● Records supplied
(* ===== verification/PrefetcherReady.v ===== *)
(** * What a slot of the prefetcher knows

    The stages of a slot of [src/src/prefetch/prefetcher.c] in terms of the caches:
    what each stage has requested and has been answered, and that every advance keeps
    it. *)

From stdpp Require Import strings.
From S2P Require Import Prelude Selection SelectionGrid Plan PlanProof PlanMain ShardIter Hash DispatchTypes Lookahead PrefetchCache Prefetcher PrefetcherOps PrefetcherOrder PrefetcherLaws.

#[local] Open Scope Z_scope.

(** ** Flat coordinate arrays *)

Lemma concat_rows (rows : list (list Z)) rank : Forall (fun c => zlen c = rank) rows -> zlen (concat rows) = zlen rows * rank.
Proof. induction 1 as [|c rows Hc _ IH]; [done|]. cbn. rewrite length_app. lia. Qed.

Lemma concat_row (rows : list (list Z)) rank i c :
  Forall (fun c => zlen c = rank) rows -> rows !! i = Some c -> row_read (concat rows) (Z.of_nat i * rank) rank = Some c.
Proof.
  intros HF Hi. pose proof (Forall_lookup_1 _ _ _ _ HF Hi) as Hc. cbn in Hc. pose proof (concat_rows _ _ HF) as Hl. apply lookup_lt_Some in Hi as Hlt.
  unfold row_read. rewrite Hl. rewrite (proj2 (Z.leb_le 0 _)), (proj2 (Z.leb_le _ (zlen rows * rank))) by nia. cbn [andb]. f_equal.
  clear Hl Hlt. revert i Hi. induction HF as [|r rows Hr _ IH]; intros [|i] Hi; cbn in Hi; simplify_eq; cbn [concat].
  - change (Z.of_nat 0) with 0. rewrite Z.mul_0_l, drop_0, take_app_le by lia. apply take_ge. lia.
  - rewrite drop_app_ge by nia. rewrite <-(IH i Hi). f_equal. f_equal. nia.
Qed.

Lemma drop_repeat {A} (x : A) k n : drop k (repeat x n) = repeat x (n - k).
Proof. revert k. induction n as [|n IH]; intros [|k]; cbn; [done..|]. apply IH. Qed.

Lemma row_write_next (done row rest : list Z) :
  zlen row <= zlen rest -> row_write (done ++ rest) (zlen done) row = Some (done ++ row ++ drop (length row) rest).
Proof.
  intros Hl. unfold row_write. rewrite length_app. rewrite (proj2 (Z.leb_le 0 _)), (proj2 (Z.leb_le _ _)) by lia. cbn [andb].
  rewrite Nat2Z.id, take_app_length. replace (Z.to_nat (zlen done + zlen row)) with (length done + length row)%nat by lia.
  by rewrite drop_app_add.
Qed.

Lemma fill_coords_spec rows fuel g done i rank :
  grid_drain fuel g = Some rows -> Forall (fun c => zlen c = rank) rows -> 0 <= rank -> zlen done = i * rank ->
  fill_coords (length rows) g (done ++ repeat 0 (Z.to_nat (zlen rows * rank))) i rank = Some (done ++ concat rows).
Proof.
  intros Hd HF. revert fuel g done i Hd. induction HF as [|c rows Hc HF IH]; intros fuel g done i Hd Hr Hl; cbn [length fill_coords].
  { rewrite Z.mul_0_l. done. }
  destruct fuel as [|fuel]; cbn [grid_drain] in Hd; [done|].
  destruct (selection_grid_next g) as [[[c'|] g']|]; cbn [mbind option_bind] in *; [|done|done].
  destruct (grid_drain fuel g') as [cs|] eqn:Ed; cbn [mbind option_bind] in Hd; [|done]. simplify_eq.
  rewrite <-Hl, row_write_next by (rewrite repeat_length; nia). cbn [mbind option_bind].
  rewrite drop_repeat.
  match goal with |- context [repeat 0 ?n] => replace n with (Z.to_nat (zlen rows * zlen c)) by nia end.
  rewrite (assoc_L (++)), (IH fuel g' (done ++ c) (i + 1)); [by rewrite <-(assoc_L (++))|done|lia|rewrite length_app; lia].
Qed.

Definition shard_settled {V} (a : prefetch_state * option V * Z) : Prop :=
  match fst (fst a) with
  | PREFETCH_STATE_READY => True
  | PREFETCH_STATE_ERROR => snd a = status_code DAMACY_NOTFOUND
  | PREFETCH_STATE_PENDING => False
  end.

(** The shards of a sample, in row-major order. *)
Definition shards_of (aabb : damacy_aabb) (axes : list query_axis) (meta : zarr_metadata) (coords : list (list Z)) : Prop :=
  m_rank meta = aabb_rank aabb /\ (exists it, sample_shard_iterator_init meta aabb = Some (Some it)) /\
  StronglySorted lex_lt coords /\ forall c, c ∈ coords <-> coord_selected aabb axes (shard_shape meta) None None c.

(** Bounds and axes as [query_copy] leaves them for a valid request. *)
Definition axes_good (aabb : damacy_aabb) (axes : list query_axis) : Prop :=
  0 < aabb_rank aabb <= DAMACY_MAX_RANK /\
  forall d, 0 <= d < aabb_rank aabb -> exists b q, aget (dims aabb) d = Some b /\ aget axes d = Some q /\ axis_ok b q /\ 0 <= count q < 2 ^ 32.

Definition index_wf (v : shard_index_value) : Prop := n_entries v = zlen (si_entries v).

Lemma iterator_rank meta aabb it : sample_shard_iterator_init meta aabb = Some (Some it) -> m_rank meta = aabb_rank aabb.
Proof.
  unfold sample_shard_iterator_init. destruct (Z.eqb_spec (aabb_rank aabb) (m_rank meta)); [done|]. by cbn.
Qed.

Lemma listed_shards aabb axes meta it g :
  axes_good aabb axes -> meta_wf meta -> sample_shard_iterator_init meta aabb = Some (Some it) ->
  selection_grid_init aabb axes (shard_shape meta) None None UINT64_MAX = Some (DAMACY_OK, g) ->
  exists coords, shards_of aabb axes meta coords /\ zlen coords = g_count g /\ Forall (fun c => zlen c = m_rank meta) coords /\
    exists fuel, grid_drain fuel g = Some coords.
Proof.
  intros [Hrank Hax] [_ (_ & _ & Hlen) (_ & _ & Hu)] Hit Hg. pose proof (iterator_rank _ _ _ Hit) as Hr.
  assert (grid_pre aabb axes (shard_shape meta)) as Hp.
  { split; [done|]. intros d Hd. destruct (Hax d Hd) as (b & q & Hb & Hq & Hok & _).
    destruct (aget_is_Some (shard_shape meta) d ltac:(lia)) as [x Hx]. exists b, q, x. split_and!; try done; by apply (Forall_aget _ _ _ _ Hu Hx). }
  destruct (grid_init_total _ _ _ UINT64_MAX Hp) as (st & g' & Hg' & Hok). assert (st = DAMACY_OK /\ g' = g) as [-> ->] by (rewrite Hg in Hg'; by simplify_eq).
  destruct (selection_grid_spec aabb axes (shard_shape meta) None None UINT64_MAX (Hok eq_refl)) as (st & g2 & Hg2 & Hspec); [clia|].
  rewrite Hg in Hg2. simplify_eq. destruct Hspec as (coords & Hd & Hl & _ & Hs & Hin). exists coords. split; [|split; [done|split; [|by eexists]]].
  - by split_and!; [|eexists| |].
  - apply Forall_forall. intros c Hc. apply Hin in Hc as [Hc _]. congruence.
Qed.

Section ready.
Context {W : Type} `{MetaLaws W} `{!CacheLaws array_meta_cache meta_wf} `{!CacheLaws shard_index_cache index_wf} `{!LayoutLaws W}.
Context (max_shards : Z).
Implicit Types (w : W) (s : prefetcher_slot).

Definition handles s : list prefetch_handle := default [] (pf_h_shards s).

(** The metadata of the sample was answered. *)
Definition knows w s (uri : string) (meta : zarr_metadata) : Prop :=
  pf_uri s = Some uri /\ meta_wf meta /\
  exists e, answered array_meta_cache w uri (pf_seq s) (pf_h_meta s) (PREFETCH_STATE_READY, Some meta, e).

(** Its shards are listed, and the first [n] have been requested. *)
Record listed w s (uri : string) (meta : zarr_metadata) (coords : list (list Z)) (n : nat) : Prop := {
  l_shards : shards_of (pf_aabb s) (pf_axes s) meta coords;
  l_max : zlen coords <= max_shards;
  l_n : pf_n_shards s = zlen coords;
  l_len : length (handles s) = length coords;
  l_coords : coords = [] \/ pf_coords s = Some (concat coords);
  l_rows : Forall (fun c => zlen c = m_rank meta) coords;
  l_held : forall i c h, (i < n)%nat -> coords !! i = Some c -> handles s !! i = Some h ->
    cl_holds shard_index_cache w (ShardKey uri c (m_rank meta)) (pf_seq s) h }.

(** Every shard was answered: its index, or that there is no such shard. *)
Definition settled w s (uri : string) (meta : zarr_metadata) (coords : list (list Z)) : Prop :=
  forall i c h, coords !! i = Some c -> handles s !! i = Some h ->
    exists a, answered shard_index_cache w (ShardKey uri c (m_rank meta)) (pf_seq s) h a /\ shard_settled a.

Definition layout_key s (uri : string) : chunk_layout_key :=
  LayoutKey uri (aabb_rank (pf_aabb s)) (pf_n_shards s) (default [] (pf_coords s)) (handles s).
Definition layout_held w s (uri : string) : Prop :=
  forall cl (E : chunk_layout_cache = Some cl), let _ := layout_laws cl E in cl_holds cl w (layout_key s uri) (pf_seq s) (pf_h_layout s).
Definition layout_ready w s (uri : string) : Prop :=
  forall cl (E : chunk_layout_cache = Some cl), let _ := layout_laws cl E in
    exists v e, answered cl w (layout_key s uri) (pf_seq s) (pf_h_layout s) (PREFETCH_STATE_READY, v, e).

● Aim of the exercise
From the top of the material above, print every line exactly, ending with the line that holds "From stdpp Require Import strings.".

● Expected answer
(* ===== verification/PrefetcherReady.v ===== *)
(** * What a slot of the prefetcher knows

    The stages of a slot of [src/src/prefetch/prefetcher.c] in terms of the caches:
    what each stage has requested and has been answered, and that every advance keeps
    it. *)

From stdpp Require Import strings.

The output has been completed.